(Stored items)
---

(* ===== verification/TcpService.v ===== *)
(** * From a service to its clients

    The way back of a TCP tunnel: the host's channel sends for a slot exactly the
    bytes it read from the service of the slot, and a client of the exporter's
    channel is given exactly the data of its slot since it was accepted. *)
From Stdlib Require Import ZArith Lia.
From stdpp Require Import base option numbers list strings.
From S2P Require Import Prelude Protocol TxQueue Serial Chan Tcp TcpDest TcpSource TcpSession TcpClient.

Local Open Scope Z_scope.

Module TcpService.
Import TcpSession TcpClient.

(** ** What the host's channel sends *)

Section Dest.
Import TcpDestChannel TcpDestProofs.
Implicit Types s : t.

(** What an event of slot [slot] reads from its service, once a connect in progress
    is finished and what waits for the service is written. *)
Definition service_reads s (slot : Z) (w : bool) (e : Env) (fx : Fx) : list Z :=
  match finish_connect s slot w e with
  | Some (Some (false, cs)) =>
      match (if w then write_conn (ctx s) cs slot e fx else Some (false, cs, fx)) with
      | Some (false, cs, _) => reads_of Dst cs slot (env_reads e)
      | _ => []
      end
  | _ => []
  end.

(** What a call reads from the service of slot [k]. *)
Definition service_bytes (k : Z) s (i : input) (e : Env) (fx : Fx) : list Z :=
  match i with
  | InEvent tok true w =>
      match slot_of tok with
      | Some slot => if k =? slot then service_reads s slot w e fx else []
      | None => []
      end
  | _ => []
  end.

Lemma dst_conns_result s r s' fx' : on_conns s r = Some (s', fx') -> exists l, r = Some (l, fx').
Proof. intros ([l fx1] & -> & [= _ <-])%bind_Some. by exists l. Qed.

Lemma open_conn_silent s slot e fx s' fx' : open_conn s slot e fx = Some (s', fx') -> silent fx fx'.
Proof.
  unfold open_conn. assert (forall fx2, fx_tx fx2 = fx_tx fx ++ [(F_TCLOSE, ch_id s, pack_cid slot)] ->
    silent fx fx2) as Hc.
  { intros fx2 E. eexists. split; [exact E|]. split; [intros k _; by apply slot_data_other|].
    by apply Forall_singleton. }
  destruct (env_parse_addr e); [|intros [= _ <-]; by apply Hc].
  destruct (env_connect e) as [st|]; [|intros [= _ <-]; by apply Hc].
  destruct (env_register e st); [|intros [= _ <-]; by apply Hc].
  destruct (put _ _ _); [|done]. intros [= _ <-]. by apply sends_nothing.
Qed.

Lemma dst_event_sends s tok r w e fx s' fx' :
  env_ok e -> tcp_event s tok r w e fx = Some (s', fx') ->
  sends never (fun k => service_bytes k s (InEvent tok r w) e fx) fx fx'.
Proof.
  intros He (slot & Hs & (o & Ho & E)%bind_Some)%bind_Some. pose proof (slot_of_range _ _ Hs) as Hr.
  unfold service_bytes, service_reads. rewrite Hs, Ho.
  assert (forall f : Z -> list Z, (forall k, f k = []) -> silent fx fx' -> sends never f fx fx') as Hq.
  { intros f Hf Hx. eapply sends_trans; [exact Hx | apply sends_refl |]. intros. by rewrite Hf. }
  destruct o as [[b cs]|]; [|injection E as _ <-; apply Hq; [|apply sends_refl]; intros k;
    by destruct r, (k =? slot)].
  destruct b.
  { apply dst_conns_result in E as [l E]. apply Hq; [|by eapply close_conn_silent]. intros k.
    by destruct r, (k =? slot). }
  apply bind_Some in E as ([[b1 cs1] fx1] & E1 & E). rewrite E1.
  assert (silent fx fx1) as H1.
  { destruct w; [by eapply write_conn_silent | injection E1 as _ _ <-; apply sends_refl]. }
  destruct b1.
  { injection E as _ <-. apply Hq; [|done]. intros k. by destruct r, (k =? slot). }
  apply bind_Some in E as ([[b2 cs2] fx2] & E2 & E).
  eapply (sends_trans never _ (fun k => if r then if k =? slot then reads_of Dst cs1 slot (env_reads e) else [] else []));
    [exact H1| |by intros]. apply (sends_then _ _ _ fx2).
  - destruct r; [by apply read_conn_sends in E2 | injection E2 as _ _ <-; apply sends_refl].
  - destruct b2; [injection E as _ <-; apply sends_refl|].
    apply dst_conns_result in E as [l E]. by eapply update_conn_silent.
Qed.

(** A call sends what it reads. *)
Lemma dest_step_sends s i e fx s' fx' :
  env_ok e -> chan_step s i e fx = Some (s', fx') ->
  sends never (fun k => service_bytes k s i e fx) fx fx'.
Proof.
  intros He. assert (close_every s fx = Some (s', fx') -> silent fx fx') as Hc.
  { intros [l E]%dst_conns_result. by eapply close_all_silent. }
  destruct i as [ft pl| | |now|tok r w| | |]; cbn [chan_step].
  2, 3, 6: exact Hc.
  - cbn. unfold on_frame. destruct (unpack_cid pl) as [[cid data]|]; [|intros [= _ <-]; apply sends_refl].
    destruct (MAX_TCP_CONNS <=? cid); [intros [= _ <-]; apply sends_refl|].
    destruct (ft =? F_TCONN).
    { destruct (idx (conns s) cid) as [[c|]|]; [| |done]; cbn [mbind option_bind];
        [intros [= _ <-]; apply sends_refl | by apply open_conn_silent]. }
    destruct (ft =? F_TDATA); [intros [l E]%dst_conns_result; by eapply tdata_conn_silent|].
    destruct (ft =? F_TCLOSE); [intros [l E]%dst_conns_result; by eapply tclose_conn_silent|].
    intros [= _ <-]. apply sends_refl.
  - intros [= _ <-]. apply sends_refl.
  - by apply dst_event_sends.
  - cbn. unfold pause_source_reads. destruct (bp_paused s); [intros [= _ <-]; apply sends_refl|].
    intros [l E]%dst_conns_result. by eapply update_all_silent.
  - cbn. unfold resume_source_reads. destruct (negb _); [intros [= _ <-]; apply sends_refl|].
    intros [l E]%dst_conns_result. by eapply update_all_silent.
Qed.

(** What a history reads from the services of slot [k]. *)
Fixpoint service_run (k : Z) s (fx : Fx) (h : list (input * Env)) : list Z :=
  match h with
  | [] => []
  | (i, e) :: h =>
      service_bytes k s i e fx ++
      match chan_step s i e fx with Some (s', fx') => service_run k s' fx' h | None => [] end
  end.

Lemma dest_run_sends s fx h s' fx' :
  Forall (fun x => env_ok x.2) h -> chan_run s fx h = Some (s', fx') ->
  exists sent, fx_tx fx' = fx_tx fx ++ sent /\
    forall k, 0 <= k < MAX_TCP_CONNS -> slot_data k sent = service_run k s fx h.
Proof.
  revert s fx. induction h as [|[i e] h IH]; intros s fx He; cbn [chan_run service_run].
  { intros [= <- <-]. exists []. by rewrite app_nil_r. }
  apply Forall_cons in He as [Hei He]. intros ([s1 fx1] & E1 & E)%bind_Some.
  destruct (dest_step_sends s i e fx s1 fx1 Hei E1) as (sa & Ha & Hda & _).
  destruct (IH s1 fx1 He E) as (sb & Hb & Hdb). rewrite E1.
  exists (sa ++ sb). rewrite Hb, Ha, app_assoc. split; [done|].
  intros k Hk. by rewrite slot_data_app, Hda, Hdb.
Qed.

End Dest.

(** ** What a client is given *)

Section Source.
Import TcpSourceChannel TcpSourceProofs.
Implicit Types s : t.

(** The system accepts each stream on a descriptor that no connection holds. *)
Fixpoint accepts_fresh (accepts : list (io RawFd)) s (e : Env) (fx : Fx) : bool :=
  match accepts with
  | Ok st :: accepts =>
      unheld st (conns s) &&
      match accept_loop [Ok st] s e fx with
      | Some (s', fx') => accepts_fresh accepts s' e fx'
      | None => true
      end
  | _ => true
  end.

Definition fresh_accept s (i : input) (e : Env) (fx : Fx) : bool :=
  match i with
  | InEvent tok true _ =>
      if tok =? primary_token (ch_id s) then accepts_fresh (env_accepts e) s e fx else true
  | _ => true
  end.

Lemma accept_loop_cons st accepts s e fx :
  accept_loop (Ok st :: accepts) s e fx =
  '(s, fx) ← accept_loop [Ok st] s e fx; accept_loop accepts s e fx.
Proof.
  cbn [accept_loop]. destruct (negb (link_up s)); [done|].
  destruct (alloc_slot s) as [[s1 [slot|]]|]; [|done..]. cbn [mbind option_bind].
  destruct (env_register e st); [|done]. by destruct (put _ _ _).
Qed.

Lemma accept_one_slots st s e fx s' fx' (opens : Z -> Prop) :
  (forall k, opens k) -> zlen (conns s) = MAX_TCP_CONNS -> distinct (conns s) ->
  unheld st (conns s) = true -> accept_loop [Ok st] s e fx = Some (s', fx') ->
  slots_step opens (fun _ => []) (conns s) fx (conns s') fx'.
Proof.
  intros Ho Hl Hd Hu. cbn [accept_loop].
  assert (slots_step opens (fun _ => []) (conns s) fx (conns s)
    (syscall (syscall fx (OpenFd st)) (CloseFd st))) as Hskip.
  { eapply opened_slots; [done | exact Hu | other_writes]. }
  destruct (negb (link_up s)); [by intros [= <- <-]|].
  destruct (alloc_slot_inv s Hl) as (n & r & -> & Hr). cbn [mbind option_bind].
  destruct r as [slot|]; [|by intros [= <- <-]].
  destruct (env_register e st); [|by intros [= <- <-]].
  destruct (Hr slot eq_refl) as [Hs Hfree]. cbn [conns set_next_slot].
  rewrite put_eq by lia. cbn [mbind option_bind]. intros [= <- <-]. cbn [conns set_conns].
  apply (inserted_slots _ _ _ st); try done; [|other_writes].
  unfold bytes_to, reg_add, enqueue. cbn. autorewrite with zlist. cbn. by rewrite Z.eqb_refl.
Qed.

Lemma accept_loop_slots accepts s e fx s' fx' (opens : Z -> Prop) :
  (forall k, opens k) -> zlen (conns s) = MAX_TCP_CONNS -> distinct (conns s) ->
  accepts_fresh accepts s e fx = true -> accept_loop accepts s e fx = Some (s', fx') ->
  slots_step opens (fun _ => []) (conns s) fx (conns s') fx'.
Proof.
  intros Ho. revert s fx. induction accepts as [|[st|er] accepts IH]; intros s fx Hl Hd Hf.
  1, 3: intros [= <- <-]; by apply same_slots.
  cbn [accepts_fresh] in Hf. apply andb_true_iff in Hf as [Hu Hf]. rewrite accept_loop_cons.
  intros ([s1 fx1] & E1 & E)%bind_Some. rewrite E1 in Hf.
  pose proof (accept_one_slots st s e fx s1 fx1 opens Ho Hl Hd Hu E1) as H1.
  eapply slots_trans; [exact H1|]. destruct H1 as (L1 & D1 & _). apply IH; [congruence|done..].
Qed.

Lemma src_conns_given s r s' fx' :
  on_conns s r = Some (s', fx') -> exists l, r = Some (l, fx') /\ conns s' = l.
Proof. intros ([l fx1] & -> & [= <- <-])%bind_Some. by exists l. Qed.

Lemma src_event_given s tok r w e fx s' fx' :
  distinct (conns s) -> env_ok e -> tcp_event s tok r w e fx = Some (s', fx') ->
  given 0 [] (conns s) fx (conns s') fx'.
Proof.
  intros Hd He (slot & Hs & E)%bind_Some. apply (given_slot slot).
  apply bind_Some in E as ([[b cs] fx1] & E1 & E).
  assert (given slot [] (conns s) fx cs fx1) as H1.
  { destruct r; [by eapply read_conn_given | injection E1 as <- <- <-; apply given_refl]. }
  pose proof (given_distinct _ _ _ _ _ _ H1 Hd) as Hd1.
  destruct b; [by injection E as <- <-|]. destruct w; [|by injection E as <- <-].
  apply bind_Some in E as ([[b cs2] fx2] & E2 & E).
  pose proof (write_conn_given _ _ _ _ _ _ _ _ He Hd1 E2) as H2.
  apply (given_trans slot [] [] _ _ cs fx1); [done|].
  destruct b; [by injection E as <- <-|]. apply src_conns_given in E as (l & E & ->).
  apply (given_trans slot [] [] _ _ cs2 fx2); [done|].
  eapply update_conn_given; [|exact E]. by eapply given_distinct.
Qed.

Lemma close_given s fx s' fx' :
  distinct (conns s) ->
  on_conns s (with_dummy fx (close_conns (ctx s) (conns s) fx)) = Some (s', fx') ->
  given 0 [] (conns s) fx (conns s') fx'.
Proof.
  intros Hd (l & E & ->)%src_conns_given. apply bind_Some in E as ([l1 fx1] & E & [= <- <-]).
  change (given 0 [] (conns s) fx l1 fx1). eapply for_slots_given; [|exact Hd|exact E].
  intros l2 fx2 j l3 fx3 _ E2. exact (close_conn_given _ _ _ _ _ _ _ E2).
Qed.

(** A call gives the connections what it carries, and makes new ones only when it
    accepts. *)
Lemma source_step_slots s i e fx s' fx' :
  zlen (conns s) = MAX_TCP_CONNS -> distinct (conns s) -> env_ok e -> fresh_accept s i e fx = true ->
  chan_step s i e fx = Some (s', fx') ->
  slots_step (fun _ => accepting s i) (fun k => carried k i) (conns s) fx (conns s') fx'.
Proof.
  intros Hl Hd He Hf. destruct i as [ft pl| | |now|tok r w| | |]; cbn [chan_step].
  - cbn. unfold on_frame. destruct (unpack_cid pl) as [[cid data]|] eqn:Eu.
    2: { intros [= <- <-]. apply same_slots; [done| |done]. intros k _. by case_match. }
    destruct (MAX_TCP_CONNS <=? cid) eqn:Ec; zbool.
    { intros [= <- <-]. apply same_slots; [done| |done]. intros k Hk.
      rewrite (proj2 (Z.eqb_neq k cid)) by lia. by case_match. }
    destruct (ft =? F_TDATA) eqn:E2.
    { intros (l & E & <-)%src_conns_given. apply (given_slots _ _ cid data); [done| |done].
      by eapply tdata_conn_given. }
    destruct (ft =? F_TCLOSE).
    + intros (l & E & <-)%src_conns_given. apply silent_slots; [done| |done].
      apply (given_slot cid). by eapply tclose_conn_given.
    + intros [= <- <-]. by apply same_slots.
  - intros [= <- <-]. by apply same_slots.
  - intros E. apply silent_slots; [done | by apply (close_given (set_link_up false s)) | done].
  - intros [= <- <-]. by apply same_slots.
  - cbn in Hf |- *. unfold handle_event. destruct (tok =? primary_token (ch_id s)) eqn:Et.
    + destruct r; [|intros [= <- <-]; by apply same_slots]. zbool. subst tok.
      apply accept_loop_slots; [|done..]. intros _. by exists w.
    + intros E. apply silent_slots; [done | by eapply src_event_given | done].
  - intros ([s1 fx1] & E & [= <- <-])%bind_Some. apply silent_slots; [done| |done].
    apply close_given in E; [|done]. eapply (given_trans 0 [] []); [exact E|]. apply given_same.
    intros f. cbn. by autorewrite with zlist.
  - cbn. unfold pause_source_reads. destruct (bp_paused s); [intros [= <- <-]; by apply same_slots|].
    intros (l & E & <-)%src_conns_given. apply silent_slots; [done| |done].
    eapply for_slots_given; [|exact Hd|exact E]. intros. by eapply update_conn_given.
  - cbn. unfold resume_source_reads. destruct (negb _); [intros [= <- <-]; by apply same_slots|].
    intros (l & E & <-)%src_conns_given. apply silent_slots; [done| |done].
    eapply for_slots_given; [|exact Hd|exact E]. intros. by eapply update_conn_given.
Qed.

(** ** Histories *)

(** What a connection was given is what was sent for its slot since a call that
    accepted. *)
Definition accepted_by s0 (fx0 : Fx) (h : list (input * Env)) s (fx : Fx) : Prop :=
  zlen (conns s) = MAX_TCP_CONNS /\ distinct (conns s) /\
  forall k c, idx (conns s) k = Some (Some c) ->
    exists h1 i e h2 s1 fx1, h = h1 ++ (i, e) :: h2 /\
      chan_run s0 fx0 h1 = Some (s1, fx1) /\ accepting s1 i /\ bytes_to fx c = data_for k h2.

Definition fresh_accepts : t -> Fx -> list (input * Env) -> bool := always fresh_accept.

Lemma accepted_by_step s0 fx0 h s fx i e s' fx' :
  chan_run s0 fx0 h = Some (s, fx) -> accepted_by s0 fx0 h s fx ->
  env_ok e -> fresh_accept s i e fx = true -> chan_step s i e fx = Some (s', fx') ->
  accepted_by s0 fx0 (h ++ [(i, e)]) s' fx'.
Proof.
  intros R (Hl & Hd & Hall) He Hf E.
  destruct (source_step_slots s i e fx s' fx' Hl Hd He Hf E) as (Hl' & Hd' & Hs).
  split; [congruence|]. split; [done|]. intros k c Hc.
  assert (0 <= k < MAX_TCP_CONNS) as Hk by (pose proof (idx_bound _ _ _ Hc); lia).
  destruct (Hs k c Hk Hc) as [[Ha Hb]|(c0 & Hc0 & _ & Hb)].
  - by exists h, i, e, [], s, fx.
  - destruct (Hall k c0 Hc0) as (h1 & i1 & e1 & h2 & s1 & fx1 & -> & R1 & Ha & Hb0).
    exists h1, i1, e1, (h2 ++ [(i, e)]), s1, fx1. rewrite <- app_assoc. do 3 (split; [done|]).
    rewrite Hb, Hb0, data_for_app. cbn. by rewrite app_nil_r.
Qed.

Lemma source_session s fx h s' fx' :
  zlen (conns s) = MAX_TCP_CONNS -> no_conn (conns s) -> Forall (fun x => env_ok x.2) h ->
  fresh_accepts s fx h = true -> chan_run s fx h = Some (s', fx') -> accepted_by s fx h s' fx'.
Proof.
  intros Hl Hno. revert s' fx'. induction h as [|[i e] h IH] using rev_ind; intros s' fx' He Hf.
  - intros [= <- <-]. split; [done|]. split.
    + intros i j c d Hc. by destruct (Hno i c).
    + intros k c Hc. by destruct (Hno k c).
  - apply Forall_app in He as [He [Hei _]%Forall_cons]. rewrite chan_run_app.
    intros ([s1 fx1] & E1 & E)%bind_Some.
    unfold fresh_accepts in Hf. rewrite (always_app _ _ _ _ _ _ _ E1) in Hf.
    apply andb_true_iff in Hf as [Hf Hfi]. cbn in E, Hfi.
    apply bind_Some in E as ([s2 fx2] & E2 & [= <- <-]). apply andb_true_iff in Hfi as [Hfi _].
    eapply accepted_by_step; [exact E1 | by apply IH | exact Hei | exact Hfi | exact E2].
Qed.

End Source.

End TcpService.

---

Wherever the string "negb" appears in a line of the records, copy that line.

**Solution to this problem:**
  - cbn. unfold resume_source_reads. destruct (negb _); [intros [= _ <-]; apply sends_refl|].
  cbn [accept_loop]. destruct (negb (link_up s)); [done|].
  destruct (negb (link_up s)); [by intros [= <- <-]|].
  - cbn. unfold resume_source_reads. destruct (negb _); [intros [= <- <-]; by apply same_slots|].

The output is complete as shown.